Austyn’s younger sister Marissa Goodale ‘22 is a cheerleader and a diver who can attest that cheerleading and diving are quite different.

“Cheer and dive have very little in common. Although you learn to tumble at cheer and you learn how to do flips off the board, dive is all a mental sport. You have to make yourself go off the board and do your dive, and the hardest part of that is when you are scared to do it, and talking yourself in to just throwing it off the board. You are the only one competing so whatever happens, it’s all on you,” said Marissa.

Because of these fundamental differences in cheerleading and diving, getting into one after the other may be difficult. Alongside the challenge of diving and cheerleading being so different comes the challenge in balancing them both during the same season.

“I have no idea how she balances it all. She has All-Star cheer, West high cheer and dive, and that is just between school and work. The only time she can work is on the weekends because her schedule is so packed trying to go to practices and get homework done before midnight,” said Marissa.

Despite the busy aspect of doing both at the same time, Lexi believes Austyn manages it well.

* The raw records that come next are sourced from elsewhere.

(* ===== verification/HashTableChain.v ===== *)
(** * The list of a hash table and its buckets

    How the nodes of a table are linked ([lseg]), what its array of buckets says of
    the list ([layout]), and what inserting and removing a node does to the two. *)
From stdpp Require Import base numbers list gmap.
From Stdlib Require Import ZArith Lia.
From S2P Require Import Prelude HashTable.

(** * Running commands *)

Section Rules.
Context {K V : Type} `{!Hashing K V} `{!Rehash_policy} `{!Heap}.
Local Abbreviation table := (table (V := V)).
Local Abbreviation T := (T (V := V)).

(** [Q] holds if the command returns, and [E] if it throws. *)
Definition wpt {A} (c : T A) (Q : A → table → Prop) (E : table → Prop) (t : table) : Prop :=
  match c t with
  | Some (Some a, t') => Q a t'
  | Some (None, t') => E t'
  | None => False
  end.

Lemma wpt_ret {A} (a : A) (Q : A → table → Prop) E t : Q a t → wpt (mret a) Q E t.
Proof. done. Qed.

Lemma wpt_bind {A B} (c : T A) (k : A → T B) (Q : B → table → Prop) E t :
  wpt c (λ a, wpt (k a) Q E) E t → wpt (c ≫= k) Q E t.
Proof. unfold wpt, mbind, T_bind. by destruct (c t) as [ [ [a|] t']|]. Qed.

Lemma wpt_mono {A} (c : T A) (P Q : A → table → Prop) (D E : table → Prop) t :
  wpt c P D t → (∀ a t', P a t' → Q a t') → (∀ t', D t' → E t') → wpt c Q E t.
Proof. unfold wpt. destruct (c t) as [ [ [a|] t']|]; auto. Qed.

Lemma wpt_get {A B} (f : table → A) (k : A → T B) (Q : B → table → Prop) E t :
  wpt (k (f t)) Q E t → wpt (x ← get f; k x) Q E t.
Proof. done. Qed.

Lemma wpt_set {B} (f : table → table) (k : T B) (Q : B → table → Prop) E t :
  wpt k Q E (f t) → wpt (set_ f;; k) Q E t.
Proof. done. Qed.

Lemma wpt_defined {A B} (o : option A) a (k : A → T B) (Q : B → table → Prop) E t :
  o = Some a → wpt (k a) Q E t → wpt (x ← defined o; k x) Q E t.
Proof. by intros ->. Qed.

Lemma wpt_catch {A} (c h : T A) (Q : A → table → Prop) E t :
  wpt c Q (wpt h Q E) t → wpt (catch c h) Q E t.
Proof. unfold wpt, catch. by destruct (c t) as [ [ [a|] t']|]. Qed.

(** A command at the end of another one. *)
Lemma wpt_bind_ret {A} (c : T A) (Q : A → table → Prop) E t : wpt (x ← c; mret x) Q E t → wpt c Q E t.
Proof. unfold wpt, mbind, T_bind, mret, T_ret. by destruct (c t) as [ [ [a|] t']|]. Qed.

Lemma wpt_seq_ret (c : T unit) (Q : unit → table → Prop) E t : wpt (c;; mret tt) Q E t → wpt c Q E t.
Proof. unfold wpt, mbind, T_bind, mret, T_ret. by destruct (c t) as [ [ [ [] |] t']|]. Qed.

(** The invariant has a number that decreases. *)
Lemma wpt_iterate {X Y} (I : Z → X → table → Prop) (body : X → T (X + Y))
    (Q : Y → table → Prop) E fuel i x t :
  (∀ i x t, I i x t → 0 <= i ∧ wpt (body x) (λ r t', match r with
     | inl x' => ∃ i', i' < i ∧ I i' x' t'
     | inr y => Q y t' end) E t) →
  I i x t → i < Z.of_nat fuel → wpt (iterate fuel body x) Q E t.
Proof.
  intros Hb. revert i x t. induction fuel as [|fuel IH]; intros i x t HI Hf.
  - destruct (Hb i x t HI). lia.
  - destruct (Hb i x t HI) as [_ Hw]. cbn [iterate]. apply wpt_bind. eapply wpt_mono; [exact Hw| |done].
    intros [x'|y] t' Ht; [|done]. destruct Ht as (i' & Hi' & Ht). apply (IH i'); [done|lia].
Qed.

Lemma wpt_while {X Y} (I : Z → X → table → Prop) (body : X → T (X + Y)) (Q : Y → table → Prop) E i x t :
  (∀ i x t, I i x t → 0 <= i ∧ wpt (body x) (λ r t', match r with
     | inl x' => ∃ i', i' < i ∧ I i' x' t'
     | inr y => Q y t' end) E t) →
  I i x t → i <= Z.of_nat (size (nodes t)) → wpt (while body x) Q E t.
Proof. intros Hb HI Hm. unfold while. apply wpt_get. apply (wpt_iterate I body Q E _ i); [done|done|lia]. Qed.
End Rules.

(** * Positions of a list *)

Section Chain.
Context {V : Type}.
Abbreviation entry := (loc * V)%type.
Implicit Types (A B C ls : list entry) (p q : option loc).

(** The pointer before the node that follows [A]. *)
Definition base_after (b : node_base) A : node_base :=
  match list.last A with Some x => At x.1 | None => b end.

Definition first_loc ls q : option loc := match ls with [] => q | x :: _ => Some x.1 end.

Lemma base_after_cons b x A : base_after b (x :: A) = base_after (At x.1) A.
Proof. unfold base_after. rewrite last_cons. by destruct (list.last A). Qed.

Lemma base_after_snoc b A x : base_after b (A ++ [x]) = At x.1.
Proof. unfold base_after. by rewrite last_snoc. Qed.

Lemma base_after_app b A B : base_after b (A ++ B) = base_after (base_after b A) B.
Proof.
  revert b. induction A as [|x A IH]; intros b; [done|]. cbn. by rewrite !base_after_cons, IH.
Qed.

Lemma base_after_in b A : A ≠ [] → ∃ x, x ∈ A ∧ base_after b A = At x.1.
Proof.
  destruct A as [|x A _] using rev_ind; [done|]. intros _. exists x. rewrite base_after_snoc.
  split; [apply elem_of_app; right; by left|done].
Qed.

(** Different positions have different pointers before them. *)
Lemma base_after_proper b A x B :
  NoDup (A ++ x :: B).*1 → b = Before_begin → base_after b A ≠ base_after b (A ++ x :: B).
Proof.
  intros Hd -> E. rewrite base_after_app in E. destruct (base_after_in (base_after Before_begin A) (x :: B)) as (y & Hy & Ey); [done|].
  rewrite Ey in E. destruct (decide (A = [])) as [->|Hne]; [done|].
  destruct (base_after_in Before_begin A Hne) as (z & Hz & Ez). rewrite Ez in E. injection E as E.
  rewrite fmap_app in Hd. apply NoDup_app in Hd as (_ & Hd & _). apply (Hd z.1); [by apply list_elem_of_fmap_2|].
  rewrite E. by apply list_elem_of_fmap_2.
Qed.
End Chain.

(** * Buckets *)

Section Buckets.
Context {V : Type}.
Local Abbreviation entry := (loc * V)%type.
Implicit Types (A B C L R ls : list entry).
(** The bucket of a value. *)
Variable idx : V → Z.

Definition outside (b : Z) ls : Prop := ∀ x, x ∈ ls → idx x.2 ≠ b.
Definition inside (b : Z) ls : Prop := ∀ x, x ∈ ls → idx x.2 = b.

(** The pointer before the first node of a bucket. *)
Fixpoint first_prev (b : Z) (prev : node_base) ls : option node_base :=
  match ls with
  | [] => None
  | x :: ls => if idx x.2 =? b then Some prev else first_prev b (At x.1) ls
  end.

(** The nodes of a bucket are next to each other. *)
Fixpoint grouped ls : Prop :=
  match ls with
  | [] => True
  | x :: ls =>
      ((∃ y ls', ls = y :: ls' ∧ idx y.2 = idx x.2) ∨ outside (idx x.2) ls) ∧ grouped ls
  end.

Lemma outside_cons b x ls : outside b (x :: ls) ↔ idx x.2 ≠ b ∧ outside b ls.
Proof.
  unfold outside. split.
  - intros H. split; [apply H; by left|]. intros y Hy. apply H. by right.
  - intros [Hx H] y [->|Hy]%elem_of_cons; auto.
Qed.

Lemma outside_nil b : outside b [].
Proof. intros x ?%elem_of_nil. done. Qed.

Lemma outside_app b A B : outside b (A ++ B) ↔ outside b A ∧ outside b B.
Proof.
  induction A as [|x A IH]; cbn [app]; [pose proof (outside_nil b); tauto|]. rewrite !outside_cons. tauto.
Qed.

Lemma first_prev_outside b prev ls : outside b ls ↔ first_prev b prev ls = None.
Proof.
  revert prev. induction ls as [|x ls IH]; intros prev; [by split; [|intros _; apply outside_nil]|].
  rewrite outside_cons, (IH (At x.1)). cbn. destruct (Z.eqb_spec (idx x.2) b); [|tauto].
  split; [tauto|done].
Qed.

Lemma first_prev_app b prev A B :
  first_prev b prev (A ++ B) =
  match first_prev b prev A with Some r => Some r | None => first_prev b (base_after prev A) B end.
Proof.
  revert prev. induction A as [|x A IH]; intros prev; [done|]. cbn. rewrite base_after_cons.
  by destruct (idx x.2 =? b).
Qed.

(** The run of a bucket that is not empty. *)
Lemma first_prev_split b prev prev' ls :
  first_prev b prev ls = Some prev' → ∃ A x B, ls = A ++ x :: B ∧ outside b A ∧ idx x.2 = b ∧ prev' = base_after prev A.
Proof.
  revert prev. induction ls as [|x ls IH]; intros prev; cbn; [done|].
  destruct (Z.eqb_spec (idx x.2) b) as [E|E].
  - intros [= <-]. exists [], x, ls. split_and!; [done|apply outside_nil|done|done].
  - intros (A & y & B & -> & HA & Ey & ->)%IH. exists (x :: A), y, B.
    split_and!; [done|by apply outside_cons|done|by rewrite base_after_cons].
Qed.

Lemma first_prev_here b prev A x B :
  outside b A → idx x.2 = b → first_prev b prev (A ++ x :: B) = Some (base_after prev A).
Proof.
  intros HA Hx. rewrite first_prev_app, (proj1 (first_prev_outside b prev A)) by done. cbn.
  by rewrite Hx, Z.eqb_refl.
Qed.

(** The pointer before does not matter for a bucket that begins later. *)
Lemma first_prev_later b prev prev' x ls : idx x.2 ≠ b → first_prev b prev (x :: ls) = first_prev b prev' (x :: ls).
Proof. intros H. cbn. by destruct (Z.eqb_spec (idx x.2) b). Qed.

(** ** Grouping *)

Lemma grouped_app A B : grouped (A ++ B) → grouped B.
Proof. induction A as [|x A IH]; [done|]. intros [_ H]. by apply IH. Qed.

Lemma grouped_front x ls : outside (idx x.2) ls → grouped ls → grouped (x :: ls).
Proof. intros Ho Hg. split; [by right|done]. Qed.

Lemma grouped_insert A x y B :
  grouped (A ++ y :: B) → outside (idx y.2) A → idx x.2 = idx y.2 → grouped (A ++ x :: y :: B).
Proof.
  intros Hg HA E. induction A as [|z A IH]; cbn [app] in *.
  - split; [left; by exists y, B|done].
  - destruct Hg as [Hz Hg]. apply outside_cons in HA as [Hzy HA]. split; [|by apply IH].
    destruct Hz as [(w & ls & Ew & Hw)|Ho].
    + destruct A as [|a A]; cbn in Ew; injection Ew as -> <-; [congruence|]. left. by eexists _, _.
    + right. apply outside_app in Ho as [Ho1 [Ho2 Ho3]%outside_cons]. apply outside_app. split; [done|].
      apply outside_cons. split; [congruence|]. by apply outside_cons.
Qed.

Lemma grouped_remove L x R : grouped (L ++ x :: R) → grouped (L ++ R).
Proof.
  induction L as [|y L IH]; cbn [app]; [by intros [_ ?]|]. intros [Hy Hg]. split; [|by apply IH].
  destruct Hy as [(w & ls & Ew & Hw)|Ho].
  - destruct L as [|z L]; cbn in Ew; injection Ew as -> <-; [|left; by eexists _, _].
    destruct Hg as [ [(r & R' & -> & Hr)|Ho] _]; [left; exists r, R'; split; [done|congruence]|].
    right. by rewrite <- Hw.
  - right. apply outside_app in Ho as [Ho1 [Ho2 Ho3]%outside_cons]. by apply outside_app.
Qed.

(** Behind the last node of a bucket there are no others of it. *)
Lemma grouped_after L x R :
  grouped (L ++ x :: R) → match R with y :: _ => idx y.2 ≠ idx x.2 | [] => True end → outside (idx x.2) R.
Proof.
  intros [Hx _]%grouped_app HR. destruct Hx as [(y & R' & -> & E)|Ho]; [done|done].
Qed.

(** Between two nodes of a bucket there are only nodes of it. *)
Lemma grouped_between z B y C : grouped (z :: B ++ y :: C) → idx z.2 = idx y.2 → inside (idx y.2) B.
Proof.
  revert z. induction B as [|x B IH]; intros z Hg E; [by intros w ?%elem_of_nil|].
  destruct Hg as [Hz Hg]. destruct Hz as [(w & ls & [= <- <-] & Hx)|Ho].
  - intros w [->|Hw]%elem_of_cons; [congruence|]. apply (IH x); [done|congruence|done].
  - exfalso. apply (Ho y); [right; apply elem_of_app; right; by left|done].
Qed.

Lemma grouped_skip L x y R : grouped (L ++ x :: y :: R) → idx y.2 ≠ idx x.2 → outside (idx y.2) L.
Proof.
  intros Hg N. destruct (first_prev (idx y.2) Before_begin L) as [r|] eqn:E; [|by apply (first_prev_outside _ Before_begin)].
  exfalso. apply first_prev_split in E as (A & z & B & -> & _ & Ez & _).
  rewrite <- app_assoc in Hg. apply grouped_app in Hg. cbn in Hg.
  change (x :: y :: R) with ([x] ++ y :: R) in Hg. rewrite app_assoc in Hg.
  apply N. symmetry. apply (grouped_between z (B ++ [x]) y R Hg Ez). apply elem_of_app. right. by left.
Qed.

(** ** The array *)

(** The array [bs] of [n] buckets belongs to the list. *)
Definition layout (n : Z) (bs : list (option node_base)) ls : Prop :=
  Z.of_nat (length bs) = n ∧ (∀ b, 0 <= b < n → nth_bucket bs b = Some (first_prev b Before_begin ls)) ∧ grouped ls.

Lemma nth_bucket_set bs i p b :
  0 <= i < Z.of_nat (length bs) → 0 <= b →
  nth_bucket (<[Z.to_nat i := p]> bs) b = if b =? i then Some p else nth_bucket bs b.
Proof.
  intros Hi Hb. unfold nth_bucket. destruct (Z.ltb_spec b 0); [lia|]. destruct (Z.eqb_spec b i) as [->|].
  - apply list_lookup_insert_eq. lia.
  - apply list_lookup_insert_ne. lia.
Qed.

(** A node at the front of the list, in a bucket that was empty. *)
Lemma layout_front n bs x ls bs' :
  layout n bs ls → (∀ y, 0 <= idx y < n) → outside (idx x.2) ls →
  length bs' = length bs →
  (∀ b, 0 <= b < n → nth_bucket bs' b =
    if b =? idx x.2 then Some (Some Before_begin)
    else match ls with
         | y :: _ => if b =? idx y.2 then Some (Some (At x.1)) else nth_bucket bs b
         | [] => nth_bucket bs b
         end) →
  layout n bs' (x :: ls).
Proof.
  intros (Hl & Hb & Hg) Hi Ho El Hb'. split_and!; [lia| |by apply grouped_front].
  intros b Hr. rewrite (Hb' b Hr). cbn. rewrite (Z.eqb_sym (idx x.2)). destruct (Z.eqb_spec b (idx x.2)); [done|].
  rewrite (Hb b Hr). destruct ls as [|y ls]; [done|]. cbn. rewrite (Z.eqb_sym (idx y.2)). by destruct (b =? idx y.2).
Qed.

(** A node at the beginning of a bucket that is not empty. *)
Lemma layout_insert n bs A x y B :
  layout n bs (A ++ y :: B) → outside (idx y.2) A → idx x.2 = idx y.2 → layout n bs (A ++ x :: y :: B).
Proof.
  intros (Hl & Hb & Hg) HA E. split_and!; [done| |by apply grouped_insert]. intros b Hr. rewrite (Hb b Hr). f_equal.
  rewrite !first_prev_app. destruct (first_prev b Before_begin A); [done|]. cbn. rewrite E.
  by destruct (idx y.2 =? b).
Qed.

(** A node is removed. *)
Lemma layout_remove n bs L x R bs' :
  layout n bs (L ++ x :: R) → length bs' = length bs →
  (∀ b, 0 <= b < n → nth_bucket bs' b =
    match R with
    | y :: _ =>
        if idx y.2 =? idx x.2 then nth_bucket bs b
        else if b =? idx y.2 then Some (Some (base_after Before_begin L))
        else if (b =? idx x.2) && bool_decide (first_prev b Before_begin L = None) then Some None
        else nth_bucket bs b
    | [] => if (b =? idx x.2) && bool_decide (first_prev b Before_begin L = None) then Some None else nth_bucket bs b
    end) →
  layout n bs' (L ++ R).
Proof.
  intros (Hl & Hb & Hg) El Hb'. split_and!; [lia| |by eapply grouped_remove]. intros b Hr. rewrite (Hb' b Hr).
  pose proof (Hb b Hr) as E. rewrite first_prev_app in E |- *. cbn in E.
  destruct R as [|y R].
  - rewrite E. cbn. rewrite (Z.eqb_sym (idx x.2)). destruct (first_prev b Before_begin L) as [r|] eqn:EL.
    + rewrite bool_decide_eq_false_2 by done. by rewrite andb_false_r.
    + rewrite bool_decide_eq_true_2 by done. rewrite andb_true_r. by destruct (b =? idx x.2).
  - destruct (Z.eqb_spec (idx y.2) (idx x.2)) as [Eyx|Nyx].
    + rewrite E. destruct (first_prev b Before_begin L); [done|]. cbn. rewrite Eyx.
      by destruct (idx x.2 =? b).
    + pose proof (grouped_after L x (y :: R) Hg Nyx) as Ho.
      destruct (Z.eqb_spec b (idx y.2)) as [->|Nb].
      { rewrite (proj1 (first_prev_outside _ _ _) (grouped_skip _ _ _ _ Hg Nyx)). cbn. by rewrite Z.eqb_refl. }
      rewrite E, (Z.eqb_sym (idx x.2)), (first_prev_later b (base_after Before_begin L) (At x.1) y R) by done.
      destruct (first_prev b Before_begin L) as [r|] eqn:EL.
      * rewrite bool_decide_eq_false_2 by done. by rewrite andb_false_r.
      * rewrite bool_decide_eq_true_2 by done. rewrite andb_true_r. destruct (Z.eqb_spec b (idx x.2)) as [->|]; [|done].
        by rewrite (proj1 (first_prev_outside _ _ _) Ho).
Qed.

(** Another value in the same bucket. *)
Lemma grouped_replace A x y B : idx x.2 = idx y.2 → grouped (A ++ x :: B) → grouped (A ++ y :: B).
Proof.
  intros E. induction A as [|z A IH]; cbn [app]; intros [Hz Hg]; [cbn; by rewrite <- E|].
  split; [|by apply IH]. destruct Hz as [(w & ls & Ew & Hw)|Ho].
  - left. destruct A as [|a A]; cbn in Ew; injection Ew as -> <-; eexists _, _; (split; [done|congruence]).
  - right. apply outside_app in Ho as [Ho1 [Ho2 Ho3]%outside_cons]. apply outside_app. split; [done|].
    apply outside_cons. split; [congruence|done].
Qed.

Lemma layout_replace n bs A x y B :
  layout n bs (A ++ x :: B) → x.1 = y.1 → idx x.2 = idx y.2 → layout n bs (A ++ y :: B).
Proof.
  intros (Hl & Hb & Hg) El Ei. split_and!; [done| |by apply (grouped_replace A x)]. intros b Hr. rewrite (Hb b Hr).
  rewrite !first_prev_app. cbn. by rewrite El, Ei.
Qed.
End Buckets.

“She balances cheer and [diving] really well. She has always been really good at multitasking and she has always thrived when she’s busy. I think it’s hard for her sometimes to balance everything but you’d never know it. She makes it all seem so effortless,” said Lexi.

With five dual meet wins and a qualification for state diving, it is hard to believe that just three years ago Austyn did not know how to go off the board. While she has only been diving three years, it has become an important part of her life and now she is one of West’s top divers.  

“I didn’t even know how to dive into the water head first and was terrified to jump off the diving board, but with my cheer experience I caught on quick,” said Austyn.

While Austyn’s diving achievements were obtained individually, her siblings played a huge part in her getting to that place.

“I have accomplished so much more than I thought I would have when I joined my freshman year. I did it more as a ‘Let’s try this just to make my sister happy and prove to her that I don’t like it’ type of thing and I ended up truly loving it,” said Austyn.

Along with achievements in diving, Austyn also holds around 15 national championships for cheer leading with her team.

Having both her siblings around for both cheerleading and diving has served to take some mental toil off and further motivate her to do her best in each sport.

“It is nice sometimes to have that extra support on the team from my siblings because then they know what’s going on and we all help each other,” said Austyn. “It is more motivational to me because they cheer for me and encourage me but also I want to be a good role model for Marissa and show her how you’re supposed to act at games when we are cheering and what to do at dive meets and stuff like that.”